Collected data entries

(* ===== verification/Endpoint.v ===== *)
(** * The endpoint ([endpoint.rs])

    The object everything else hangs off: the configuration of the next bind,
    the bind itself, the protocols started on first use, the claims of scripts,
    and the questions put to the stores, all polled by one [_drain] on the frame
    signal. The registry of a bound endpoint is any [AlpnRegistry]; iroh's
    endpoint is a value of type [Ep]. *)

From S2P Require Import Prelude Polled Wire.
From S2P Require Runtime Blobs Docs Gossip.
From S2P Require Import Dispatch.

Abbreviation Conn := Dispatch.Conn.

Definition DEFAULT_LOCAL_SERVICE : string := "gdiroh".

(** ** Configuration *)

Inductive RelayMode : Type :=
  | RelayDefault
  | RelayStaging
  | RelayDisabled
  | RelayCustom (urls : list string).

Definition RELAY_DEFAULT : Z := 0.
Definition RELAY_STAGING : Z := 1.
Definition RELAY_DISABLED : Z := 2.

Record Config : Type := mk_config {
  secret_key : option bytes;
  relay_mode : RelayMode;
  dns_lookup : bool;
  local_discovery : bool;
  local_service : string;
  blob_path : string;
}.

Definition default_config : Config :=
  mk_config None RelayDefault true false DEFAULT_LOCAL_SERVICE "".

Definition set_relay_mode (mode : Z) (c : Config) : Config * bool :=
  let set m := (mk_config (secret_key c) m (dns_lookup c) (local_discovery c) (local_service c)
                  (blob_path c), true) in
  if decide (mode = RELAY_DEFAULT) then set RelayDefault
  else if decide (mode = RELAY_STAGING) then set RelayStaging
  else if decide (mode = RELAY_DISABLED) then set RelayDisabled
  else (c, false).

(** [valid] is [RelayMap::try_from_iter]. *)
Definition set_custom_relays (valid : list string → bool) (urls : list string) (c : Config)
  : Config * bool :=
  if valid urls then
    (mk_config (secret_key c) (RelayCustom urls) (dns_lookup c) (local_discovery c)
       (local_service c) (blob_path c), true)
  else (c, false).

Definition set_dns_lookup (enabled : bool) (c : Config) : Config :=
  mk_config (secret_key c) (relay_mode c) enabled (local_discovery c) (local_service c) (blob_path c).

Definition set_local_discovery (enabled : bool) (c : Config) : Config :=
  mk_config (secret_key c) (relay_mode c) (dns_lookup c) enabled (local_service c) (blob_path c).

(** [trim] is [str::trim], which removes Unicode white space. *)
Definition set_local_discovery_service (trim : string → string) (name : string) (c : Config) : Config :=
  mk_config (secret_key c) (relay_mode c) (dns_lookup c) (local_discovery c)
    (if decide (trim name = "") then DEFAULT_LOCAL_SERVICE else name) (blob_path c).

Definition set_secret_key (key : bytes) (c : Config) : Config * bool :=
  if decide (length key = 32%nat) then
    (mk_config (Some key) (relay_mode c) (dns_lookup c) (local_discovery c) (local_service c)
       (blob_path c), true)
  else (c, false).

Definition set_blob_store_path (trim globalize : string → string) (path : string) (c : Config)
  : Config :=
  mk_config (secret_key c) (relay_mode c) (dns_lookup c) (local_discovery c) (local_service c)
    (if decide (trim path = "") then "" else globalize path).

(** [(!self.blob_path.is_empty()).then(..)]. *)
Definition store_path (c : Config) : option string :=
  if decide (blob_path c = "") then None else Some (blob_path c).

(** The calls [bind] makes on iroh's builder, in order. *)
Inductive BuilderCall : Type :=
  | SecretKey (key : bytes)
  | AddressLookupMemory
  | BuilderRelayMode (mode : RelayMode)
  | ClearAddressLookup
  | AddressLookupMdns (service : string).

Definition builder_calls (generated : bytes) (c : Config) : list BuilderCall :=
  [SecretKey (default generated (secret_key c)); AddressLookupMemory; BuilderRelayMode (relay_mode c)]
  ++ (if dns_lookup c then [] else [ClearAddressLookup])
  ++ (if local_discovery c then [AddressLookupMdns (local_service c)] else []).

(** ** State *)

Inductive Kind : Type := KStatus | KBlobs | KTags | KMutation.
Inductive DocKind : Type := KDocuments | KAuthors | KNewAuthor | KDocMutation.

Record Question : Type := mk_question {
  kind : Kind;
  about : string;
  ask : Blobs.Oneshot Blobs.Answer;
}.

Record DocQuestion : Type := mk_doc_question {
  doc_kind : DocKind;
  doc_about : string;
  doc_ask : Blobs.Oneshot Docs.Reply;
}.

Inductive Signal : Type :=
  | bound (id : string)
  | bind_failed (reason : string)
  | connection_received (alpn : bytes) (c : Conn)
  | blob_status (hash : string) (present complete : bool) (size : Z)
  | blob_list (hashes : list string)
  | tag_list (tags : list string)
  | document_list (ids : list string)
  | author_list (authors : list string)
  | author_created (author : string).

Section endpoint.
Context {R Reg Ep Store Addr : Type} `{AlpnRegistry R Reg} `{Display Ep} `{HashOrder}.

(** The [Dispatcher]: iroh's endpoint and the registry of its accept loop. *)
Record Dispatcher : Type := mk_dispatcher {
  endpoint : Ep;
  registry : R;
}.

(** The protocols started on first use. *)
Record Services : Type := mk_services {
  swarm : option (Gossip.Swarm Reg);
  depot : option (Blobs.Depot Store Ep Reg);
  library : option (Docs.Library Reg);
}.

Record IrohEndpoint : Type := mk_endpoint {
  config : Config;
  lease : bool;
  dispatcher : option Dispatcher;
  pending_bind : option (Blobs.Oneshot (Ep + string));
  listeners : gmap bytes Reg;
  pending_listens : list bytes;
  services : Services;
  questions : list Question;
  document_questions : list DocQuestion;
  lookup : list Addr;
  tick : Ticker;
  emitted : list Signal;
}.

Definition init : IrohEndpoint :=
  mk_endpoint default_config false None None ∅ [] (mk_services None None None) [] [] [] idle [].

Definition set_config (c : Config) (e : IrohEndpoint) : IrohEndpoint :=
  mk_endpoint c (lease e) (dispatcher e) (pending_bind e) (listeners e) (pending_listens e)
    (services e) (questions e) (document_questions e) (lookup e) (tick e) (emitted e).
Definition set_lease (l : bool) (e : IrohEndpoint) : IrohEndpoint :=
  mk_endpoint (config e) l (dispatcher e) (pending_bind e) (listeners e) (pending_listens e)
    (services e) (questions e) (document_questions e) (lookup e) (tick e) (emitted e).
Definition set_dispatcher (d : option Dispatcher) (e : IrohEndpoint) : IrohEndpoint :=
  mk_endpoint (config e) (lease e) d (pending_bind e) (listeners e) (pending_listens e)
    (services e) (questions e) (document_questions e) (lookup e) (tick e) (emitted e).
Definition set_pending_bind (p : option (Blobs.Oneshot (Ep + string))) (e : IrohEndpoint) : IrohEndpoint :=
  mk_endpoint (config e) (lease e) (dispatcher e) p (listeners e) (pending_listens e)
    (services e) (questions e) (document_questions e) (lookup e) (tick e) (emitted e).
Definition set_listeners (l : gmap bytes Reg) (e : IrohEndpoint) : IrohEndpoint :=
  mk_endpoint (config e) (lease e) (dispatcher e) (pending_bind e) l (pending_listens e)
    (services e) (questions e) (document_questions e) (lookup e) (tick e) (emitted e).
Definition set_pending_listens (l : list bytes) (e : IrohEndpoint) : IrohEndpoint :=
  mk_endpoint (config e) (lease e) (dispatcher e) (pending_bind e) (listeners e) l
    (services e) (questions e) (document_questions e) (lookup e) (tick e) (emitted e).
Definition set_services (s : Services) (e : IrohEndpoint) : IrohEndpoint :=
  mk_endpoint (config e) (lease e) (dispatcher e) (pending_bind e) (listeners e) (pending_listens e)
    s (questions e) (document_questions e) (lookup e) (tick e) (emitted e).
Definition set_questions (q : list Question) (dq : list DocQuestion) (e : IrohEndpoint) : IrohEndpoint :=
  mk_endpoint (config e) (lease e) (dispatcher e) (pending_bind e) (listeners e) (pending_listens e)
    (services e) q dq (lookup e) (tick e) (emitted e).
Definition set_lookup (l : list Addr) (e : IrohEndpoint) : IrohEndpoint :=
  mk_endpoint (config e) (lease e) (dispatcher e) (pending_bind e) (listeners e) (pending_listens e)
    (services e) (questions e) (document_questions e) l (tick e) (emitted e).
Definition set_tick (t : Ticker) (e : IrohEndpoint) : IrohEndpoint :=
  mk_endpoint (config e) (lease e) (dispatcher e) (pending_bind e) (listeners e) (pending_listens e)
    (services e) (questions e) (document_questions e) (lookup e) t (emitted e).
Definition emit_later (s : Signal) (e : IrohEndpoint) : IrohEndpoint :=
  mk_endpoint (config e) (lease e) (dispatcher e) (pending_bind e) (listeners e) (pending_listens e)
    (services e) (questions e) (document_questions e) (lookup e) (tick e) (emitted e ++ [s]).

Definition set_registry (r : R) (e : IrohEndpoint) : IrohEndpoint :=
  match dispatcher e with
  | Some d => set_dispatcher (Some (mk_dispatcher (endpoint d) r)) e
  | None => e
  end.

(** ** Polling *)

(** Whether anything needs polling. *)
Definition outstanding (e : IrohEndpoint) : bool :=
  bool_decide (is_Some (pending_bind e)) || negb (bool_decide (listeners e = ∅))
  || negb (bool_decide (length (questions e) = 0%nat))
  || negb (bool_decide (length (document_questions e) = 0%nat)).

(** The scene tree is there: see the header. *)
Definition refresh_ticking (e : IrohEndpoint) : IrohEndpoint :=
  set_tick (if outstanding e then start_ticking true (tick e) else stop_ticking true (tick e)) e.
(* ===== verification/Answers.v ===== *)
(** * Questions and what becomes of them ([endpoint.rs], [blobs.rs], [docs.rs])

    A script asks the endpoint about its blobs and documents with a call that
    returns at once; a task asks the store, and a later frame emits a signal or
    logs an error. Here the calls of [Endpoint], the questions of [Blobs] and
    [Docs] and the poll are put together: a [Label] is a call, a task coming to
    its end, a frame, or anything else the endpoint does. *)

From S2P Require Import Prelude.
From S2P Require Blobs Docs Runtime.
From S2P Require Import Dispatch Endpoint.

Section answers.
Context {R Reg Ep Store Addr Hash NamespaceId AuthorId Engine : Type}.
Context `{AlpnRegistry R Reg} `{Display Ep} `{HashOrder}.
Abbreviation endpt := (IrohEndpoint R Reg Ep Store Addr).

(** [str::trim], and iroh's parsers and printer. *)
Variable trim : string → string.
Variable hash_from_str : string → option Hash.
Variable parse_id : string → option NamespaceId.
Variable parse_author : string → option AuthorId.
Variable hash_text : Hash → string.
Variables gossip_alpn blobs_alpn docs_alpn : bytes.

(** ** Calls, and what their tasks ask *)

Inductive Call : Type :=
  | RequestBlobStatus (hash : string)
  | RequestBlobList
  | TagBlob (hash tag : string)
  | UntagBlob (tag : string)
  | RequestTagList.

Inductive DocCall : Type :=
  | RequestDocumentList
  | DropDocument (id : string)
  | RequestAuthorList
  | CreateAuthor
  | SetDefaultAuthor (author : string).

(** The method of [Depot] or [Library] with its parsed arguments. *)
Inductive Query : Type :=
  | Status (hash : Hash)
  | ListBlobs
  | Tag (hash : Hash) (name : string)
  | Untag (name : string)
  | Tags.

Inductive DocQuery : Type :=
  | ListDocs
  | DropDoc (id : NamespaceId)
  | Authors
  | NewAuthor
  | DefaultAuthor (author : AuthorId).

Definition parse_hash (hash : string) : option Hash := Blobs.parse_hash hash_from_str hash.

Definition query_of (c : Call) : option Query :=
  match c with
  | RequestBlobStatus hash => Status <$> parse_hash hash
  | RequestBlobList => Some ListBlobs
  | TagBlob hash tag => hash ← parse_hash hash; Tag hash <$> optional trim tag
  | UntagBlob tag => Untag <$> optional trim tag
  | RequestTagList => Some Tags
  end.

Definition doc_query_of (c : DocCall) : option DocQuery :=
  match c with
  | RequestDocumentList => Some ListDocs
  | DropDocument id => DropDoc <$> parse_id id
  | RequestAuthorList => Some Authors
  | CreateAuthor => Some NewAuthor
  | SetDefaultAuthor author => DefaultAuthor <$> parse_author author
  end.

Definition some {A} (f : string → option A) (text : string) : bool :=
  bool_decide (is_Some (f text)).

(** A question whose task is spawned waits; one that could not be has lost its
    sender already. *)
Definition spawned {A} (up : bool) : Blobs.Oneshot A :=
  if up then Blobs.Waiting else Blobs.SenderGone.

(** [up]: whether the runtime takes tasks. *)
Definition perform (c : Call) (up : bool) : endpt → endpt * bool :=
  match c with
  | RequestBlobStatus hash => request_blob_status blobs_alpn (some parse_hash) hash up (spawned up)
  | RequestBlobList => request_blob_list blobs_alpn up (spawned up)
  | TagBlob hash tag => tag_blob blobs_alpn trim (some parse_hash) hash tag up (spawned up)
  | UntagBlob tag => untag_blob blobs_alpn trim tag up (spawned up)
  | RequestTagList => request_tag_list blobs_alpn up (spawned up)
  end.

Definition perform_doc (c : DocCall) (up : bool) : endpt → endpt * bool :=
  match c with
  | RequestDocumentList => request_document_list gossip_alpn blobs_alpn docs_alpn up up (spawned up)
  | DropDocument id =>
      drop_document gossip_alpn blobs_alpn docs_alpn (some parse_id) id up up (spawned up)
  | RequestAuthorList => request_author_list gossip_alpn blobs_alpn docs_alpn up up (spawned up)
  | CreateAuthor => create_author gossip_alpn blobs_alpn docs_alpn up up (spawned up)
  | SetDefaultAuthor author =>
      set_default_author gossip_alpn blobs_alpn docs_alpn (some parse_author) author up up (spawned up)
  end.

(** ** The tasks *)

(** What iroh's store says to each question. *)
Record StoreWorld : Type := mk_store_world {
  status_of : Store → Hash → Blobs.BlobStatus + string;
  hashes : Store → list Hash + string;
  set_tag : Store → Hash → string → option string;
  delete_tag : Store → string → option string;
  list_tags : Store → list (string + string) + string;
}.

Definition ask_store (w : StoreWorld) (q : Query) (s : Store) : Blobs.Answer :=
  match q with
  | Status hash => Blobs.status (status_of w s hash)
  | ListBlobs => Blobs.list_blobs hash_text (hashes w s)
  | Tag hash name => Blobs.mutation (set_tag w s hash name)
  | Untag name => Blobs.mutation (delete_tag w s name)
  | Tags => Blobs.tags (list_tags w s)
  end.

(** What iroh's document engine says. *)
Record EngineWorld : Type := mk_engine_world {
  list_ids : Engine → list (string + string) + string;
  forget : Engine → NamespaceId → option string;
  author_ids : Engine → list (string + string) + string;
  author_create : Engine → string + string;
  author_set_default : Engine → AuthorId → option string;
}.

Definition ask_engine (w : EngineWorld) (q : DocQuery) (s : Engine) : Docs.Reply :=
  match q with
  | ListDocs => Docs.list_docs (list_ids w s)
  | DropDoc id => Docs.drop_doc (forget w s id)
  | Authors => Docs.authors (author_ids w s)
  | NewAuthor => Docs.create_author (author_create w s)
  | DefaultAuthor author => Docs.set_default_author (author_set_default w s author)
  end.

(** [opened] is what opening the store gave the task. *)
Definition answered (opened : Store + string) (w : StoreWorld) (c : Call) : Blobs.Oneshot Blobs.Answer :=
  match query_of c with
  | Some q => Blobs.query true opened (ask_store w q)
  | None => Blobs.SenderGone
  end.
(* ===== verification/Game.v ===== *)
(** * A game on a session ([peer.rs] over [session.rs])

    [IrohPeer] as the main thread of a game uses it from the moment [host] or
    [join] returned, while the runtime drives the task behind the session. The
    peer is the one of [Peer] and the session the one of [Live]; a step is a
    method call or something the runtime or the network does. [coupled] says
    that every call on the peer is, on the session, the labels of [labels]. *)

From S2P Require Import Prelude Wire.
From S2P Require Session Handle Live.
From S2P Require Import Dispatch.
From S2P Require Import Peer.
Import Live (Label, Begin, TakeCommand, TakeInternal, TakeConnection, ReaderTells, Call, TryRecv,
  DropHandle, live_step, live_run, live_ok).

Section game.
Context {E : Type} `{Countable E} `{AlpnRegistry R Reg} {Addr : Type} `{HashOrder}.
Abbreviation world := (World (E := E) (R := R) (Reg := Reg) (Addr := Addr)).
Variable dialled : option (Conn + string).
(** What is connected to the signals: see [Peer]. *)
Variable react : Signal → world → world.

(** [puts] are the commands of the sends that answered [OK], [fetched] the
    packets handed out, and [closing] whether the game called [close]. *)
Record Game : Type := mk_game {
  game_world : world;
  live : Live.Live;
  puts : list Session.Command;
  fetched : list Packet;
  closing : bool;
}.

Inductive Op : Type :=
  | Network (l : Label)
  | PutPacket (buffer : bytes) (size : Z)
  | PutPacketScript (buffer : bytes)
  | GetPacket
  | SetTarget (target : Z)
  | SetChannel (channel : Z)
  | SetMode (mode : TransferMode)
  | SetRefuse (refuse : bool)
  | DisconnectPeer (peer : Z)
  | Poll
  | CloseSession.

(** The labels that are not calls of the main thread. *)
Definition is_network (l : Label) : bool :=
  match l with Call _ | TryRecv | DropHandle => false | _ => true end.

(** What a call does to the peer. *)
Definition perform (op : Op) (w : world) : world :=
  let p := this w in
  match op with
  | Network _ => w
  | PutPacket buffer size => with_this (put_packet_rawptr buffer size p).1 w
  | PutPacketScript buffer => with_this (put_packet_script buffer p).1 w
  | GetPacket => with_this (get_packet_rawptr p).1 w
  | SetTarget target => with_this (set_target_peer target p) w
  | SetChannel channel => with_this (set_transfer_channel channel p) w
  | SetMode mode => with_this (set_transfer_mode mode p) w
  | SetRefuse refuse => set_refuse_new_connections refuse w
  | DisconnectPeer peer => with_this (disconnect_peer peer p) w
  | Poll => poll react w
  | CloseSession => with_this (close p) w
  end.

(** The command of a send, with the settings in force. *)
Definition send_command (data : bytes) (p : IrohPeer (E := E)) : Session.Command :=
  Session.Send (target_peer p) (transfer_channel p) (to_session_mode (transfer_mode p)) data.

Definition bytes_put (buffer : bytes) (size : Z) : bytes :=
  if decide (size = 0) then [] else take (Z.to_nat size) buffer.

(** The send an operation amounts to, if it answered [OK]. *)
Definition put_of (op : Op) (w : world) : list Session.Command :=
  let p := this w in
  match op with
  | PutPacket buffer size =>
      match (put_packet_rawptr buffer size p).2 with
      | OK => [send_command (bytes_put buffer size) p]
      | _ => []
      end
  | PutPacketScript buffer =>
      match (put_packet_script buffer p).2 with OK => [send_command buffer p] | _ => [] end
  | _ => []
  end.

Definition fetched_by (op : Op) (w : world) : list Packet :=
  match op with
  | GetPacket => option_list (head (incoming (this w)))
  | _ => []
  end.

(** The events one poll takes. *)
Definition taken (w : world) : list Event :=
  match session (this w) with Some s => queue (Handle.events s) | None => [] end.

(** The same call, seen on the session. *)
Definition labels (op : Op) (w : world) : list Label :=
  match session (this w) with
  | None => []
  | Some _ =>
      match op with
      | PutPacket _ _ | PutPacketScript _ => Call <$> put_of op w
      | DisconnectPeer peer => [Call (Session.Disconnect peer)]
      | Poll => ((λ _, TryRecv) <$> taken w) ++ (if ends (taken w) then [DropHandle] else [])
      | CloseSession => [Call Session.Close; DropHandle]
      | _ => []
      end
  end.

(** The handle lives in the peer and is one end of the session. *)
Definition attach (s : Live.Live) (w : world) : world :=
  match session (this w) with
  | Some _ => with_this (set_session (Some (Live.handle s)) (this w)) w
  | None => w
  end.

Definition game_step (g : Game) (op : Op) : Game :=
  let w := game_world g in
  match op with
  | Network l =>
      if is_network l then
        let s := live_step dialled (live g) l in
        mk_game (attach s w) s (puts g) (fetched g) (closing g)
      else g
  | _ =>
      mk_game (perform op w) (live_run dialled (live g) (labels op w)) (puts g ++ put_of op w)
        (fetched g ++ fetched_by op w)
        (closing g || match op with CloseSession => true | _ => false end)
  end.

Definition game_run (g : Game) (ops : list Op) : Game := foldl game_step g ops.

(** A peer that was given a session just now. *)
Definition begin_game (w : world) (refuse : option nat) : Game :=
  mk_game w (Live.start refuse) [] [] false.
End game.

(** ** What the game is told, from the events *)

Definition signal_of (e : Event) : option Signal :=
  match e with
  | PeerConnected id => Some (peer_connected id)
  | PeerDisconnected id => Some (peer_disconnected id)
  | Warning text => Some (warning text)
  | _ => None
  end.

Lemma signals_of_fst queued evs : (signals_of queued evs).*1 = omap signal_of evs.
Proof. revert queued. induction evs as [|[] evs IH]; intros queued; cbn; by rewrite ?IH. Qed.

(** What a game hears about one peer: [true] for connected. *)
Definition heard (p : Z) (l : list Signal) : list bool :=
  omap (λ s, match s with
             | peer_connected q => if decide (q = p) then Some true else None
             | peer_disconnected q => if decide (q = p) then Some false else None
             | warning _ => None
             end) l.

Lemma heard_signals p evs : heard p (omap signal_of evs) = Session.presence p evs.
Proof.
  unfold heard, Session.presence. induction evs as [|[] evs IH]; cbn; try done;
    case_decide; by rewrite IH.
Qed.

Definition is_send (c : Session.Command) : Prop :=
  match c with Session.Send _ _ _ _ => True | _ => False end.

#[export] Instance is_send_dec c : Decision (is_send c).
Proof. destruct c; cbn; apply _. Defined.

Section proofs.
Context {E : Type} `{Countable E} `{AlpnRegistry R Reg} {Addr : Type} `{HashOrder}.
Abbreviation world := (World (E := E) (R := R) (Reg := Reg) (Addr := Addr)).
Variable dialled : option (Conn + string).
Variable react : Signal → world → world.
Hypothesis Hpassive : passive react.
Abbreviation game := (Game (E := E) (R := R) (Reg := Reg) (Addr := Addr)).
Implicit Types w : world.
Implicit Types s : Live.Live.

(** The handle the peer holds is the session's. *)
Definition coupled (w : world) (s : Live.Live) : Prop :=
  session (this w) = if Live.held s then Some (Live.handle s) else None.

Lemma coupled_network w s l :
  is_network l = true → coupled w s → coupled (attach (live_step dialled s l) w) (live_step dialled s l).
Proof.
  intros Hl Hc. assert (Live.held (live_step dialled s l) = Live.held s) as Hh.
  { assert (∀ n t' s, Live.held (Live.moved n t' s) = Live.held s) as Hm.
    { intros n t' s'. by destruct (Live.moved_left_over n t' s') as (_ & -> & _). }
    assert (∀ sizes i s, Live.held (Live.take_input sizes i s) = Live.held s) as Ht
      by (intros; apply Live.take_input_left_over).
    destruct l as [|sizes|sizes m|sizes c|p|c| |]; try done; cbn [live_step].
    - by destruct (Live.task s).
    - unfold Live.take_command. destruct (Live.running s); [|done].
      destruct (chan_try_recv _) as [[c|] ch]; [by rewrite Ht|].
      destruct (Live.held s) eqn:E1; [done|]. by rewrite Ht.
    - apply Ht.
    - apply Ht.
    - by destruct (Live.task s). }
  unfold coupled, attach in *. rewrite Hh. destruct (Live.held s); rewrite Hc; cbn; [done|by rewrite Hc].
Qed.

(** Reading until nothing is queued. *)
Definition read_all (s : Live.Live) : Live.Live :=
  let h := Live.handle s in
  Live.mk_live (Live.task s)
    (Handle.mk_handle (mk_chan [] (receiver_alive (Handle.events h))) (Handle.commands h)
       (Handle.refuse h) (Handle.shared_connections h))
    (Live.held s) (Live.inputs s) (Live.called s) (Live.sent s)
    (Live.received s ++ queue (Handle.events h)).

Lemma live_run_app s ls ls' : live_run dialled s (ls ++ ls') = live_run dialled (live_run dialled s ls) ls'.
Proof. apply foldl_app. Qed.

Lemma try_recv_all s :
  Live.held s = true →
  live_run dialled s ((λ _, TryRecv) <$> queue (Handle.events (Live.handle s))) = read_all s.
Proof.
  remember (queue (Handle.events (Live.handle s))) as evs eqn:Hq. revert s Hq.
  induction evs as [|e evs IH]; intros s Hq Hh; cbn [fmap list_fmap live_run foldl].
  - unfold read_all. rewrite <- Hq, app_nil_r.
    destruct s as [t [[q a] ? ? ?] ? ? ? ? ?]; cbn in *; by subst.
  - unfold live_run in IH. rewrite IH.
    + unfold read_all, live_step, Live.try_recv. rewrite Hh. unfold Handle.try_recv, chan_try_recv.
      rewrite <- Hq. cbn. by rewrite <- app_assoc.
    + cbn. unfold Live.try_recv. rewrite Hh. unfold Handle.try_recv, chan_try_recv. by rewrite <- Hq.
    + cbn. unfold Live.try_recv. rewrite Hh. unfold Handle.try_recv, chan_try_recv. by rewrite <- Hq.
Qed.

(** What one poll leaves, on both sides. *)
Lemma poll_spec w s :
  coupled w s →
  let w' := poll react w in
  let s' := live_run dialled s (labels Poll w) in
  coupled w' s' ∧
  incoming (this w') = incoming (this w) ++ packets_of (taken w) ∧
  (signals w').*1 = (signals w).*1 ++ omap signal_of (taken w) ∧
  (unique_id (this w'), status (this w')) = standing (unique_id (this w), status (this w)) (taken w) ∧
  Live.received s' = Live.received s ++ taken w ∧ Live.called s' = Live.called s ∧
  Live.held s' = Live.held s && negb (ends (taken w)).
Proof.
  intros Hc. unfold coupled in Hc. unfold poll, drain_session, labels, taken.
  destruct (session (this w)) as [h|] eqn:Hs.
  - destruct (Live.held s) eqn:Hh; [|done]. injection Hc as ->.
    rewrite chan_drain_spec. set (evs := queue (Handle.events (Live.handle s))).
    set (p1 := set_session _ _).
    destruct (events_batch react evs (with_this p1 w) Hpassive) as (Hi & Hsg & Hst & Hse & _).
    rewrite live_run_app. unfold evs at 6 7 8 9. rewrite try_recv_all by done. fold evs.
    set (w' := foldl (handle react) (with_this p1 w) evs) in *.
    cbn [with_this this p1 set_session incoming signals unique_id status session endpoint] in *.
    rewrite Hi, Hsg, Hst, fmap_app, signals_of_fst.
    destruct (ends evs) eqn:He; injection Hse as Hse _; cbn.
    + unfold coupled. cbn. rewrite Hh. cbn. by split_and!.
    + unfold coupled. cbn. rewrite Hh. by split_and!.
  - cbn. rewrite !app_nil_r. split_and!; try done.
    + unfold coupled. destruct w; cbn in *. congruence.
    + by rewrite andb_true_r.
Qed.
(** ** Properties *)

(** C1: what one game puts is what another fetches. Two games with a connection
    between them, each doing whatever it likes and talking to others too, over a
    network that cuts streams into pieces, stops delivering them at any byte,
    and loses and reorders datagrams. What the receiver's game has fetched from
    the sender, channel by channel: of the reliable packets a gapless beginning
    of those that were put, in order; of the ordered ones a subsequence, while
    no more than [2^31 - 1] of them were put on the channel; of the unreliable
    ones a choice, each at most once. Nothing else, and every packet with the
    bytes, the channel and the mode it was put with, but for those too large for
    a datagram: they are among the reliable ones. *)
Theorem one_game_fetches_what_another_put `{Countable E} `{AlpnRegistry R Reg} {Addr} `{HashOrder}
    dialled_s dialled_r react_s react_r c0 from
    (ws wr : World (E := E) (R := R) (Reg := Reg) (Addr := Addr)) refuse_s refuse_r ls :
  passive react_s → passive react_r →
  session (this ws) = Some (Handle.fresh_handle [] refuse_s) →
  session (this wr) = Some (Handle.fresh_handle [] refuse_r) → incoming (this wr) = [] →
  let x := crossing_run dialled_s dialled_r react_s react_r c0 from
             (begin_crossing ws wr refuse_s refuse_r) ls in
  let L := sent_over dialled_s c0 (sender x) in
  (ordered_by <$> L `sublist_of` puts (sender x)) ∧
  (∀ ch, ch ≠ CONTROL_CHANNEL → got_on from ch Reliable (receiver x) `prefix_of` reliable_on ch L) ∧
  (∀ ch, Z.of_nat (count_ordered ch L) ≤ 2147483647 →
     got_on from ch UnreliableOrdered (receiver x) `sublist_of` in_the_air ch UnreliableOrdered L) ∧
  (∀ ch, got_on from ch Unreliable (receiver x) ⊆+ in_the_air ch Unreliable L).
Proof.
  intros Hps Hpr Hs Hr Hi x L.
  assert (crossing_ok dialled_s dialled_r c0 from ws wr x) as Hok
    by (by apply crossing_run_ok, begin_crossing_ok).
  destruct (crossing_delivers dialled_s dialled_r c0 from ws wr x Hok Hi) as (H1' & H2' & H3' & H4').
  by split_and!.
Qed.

**INSTRUCTIONS FOR THE TASK:**
From the records above, copy only the lines starting with the line that holds "let x := crossing_run" and going on through the line that holds "got_on from ch UnreliableOrdered", exactly as written.

**ANSWER TO THE PROBLEM:**
  let x := crossing_run dialled_s dialled_r react_s react_r c0 from
             (begin_crossing ws wr refuse_s refuse_r) ls in
  let L := sent_over dialled_s c0 (sender x) in
  (ordered_by <$> L `sublist_of` puts (sender x)) ∧
  (∀ ch, ch ≠ CONTROL_CHANNEL → got_on from ch Reliable (receiver x) `prefix_of` reliable_on ch L) ∧
  (∀ ch, Z.of_nat (count_ordered ch L) ≤ 2147483647 →
     got_on from ch UnreliableOrdered (receiver x) `sublist_of` in_the_air ch UnreliableOrdered L) ∧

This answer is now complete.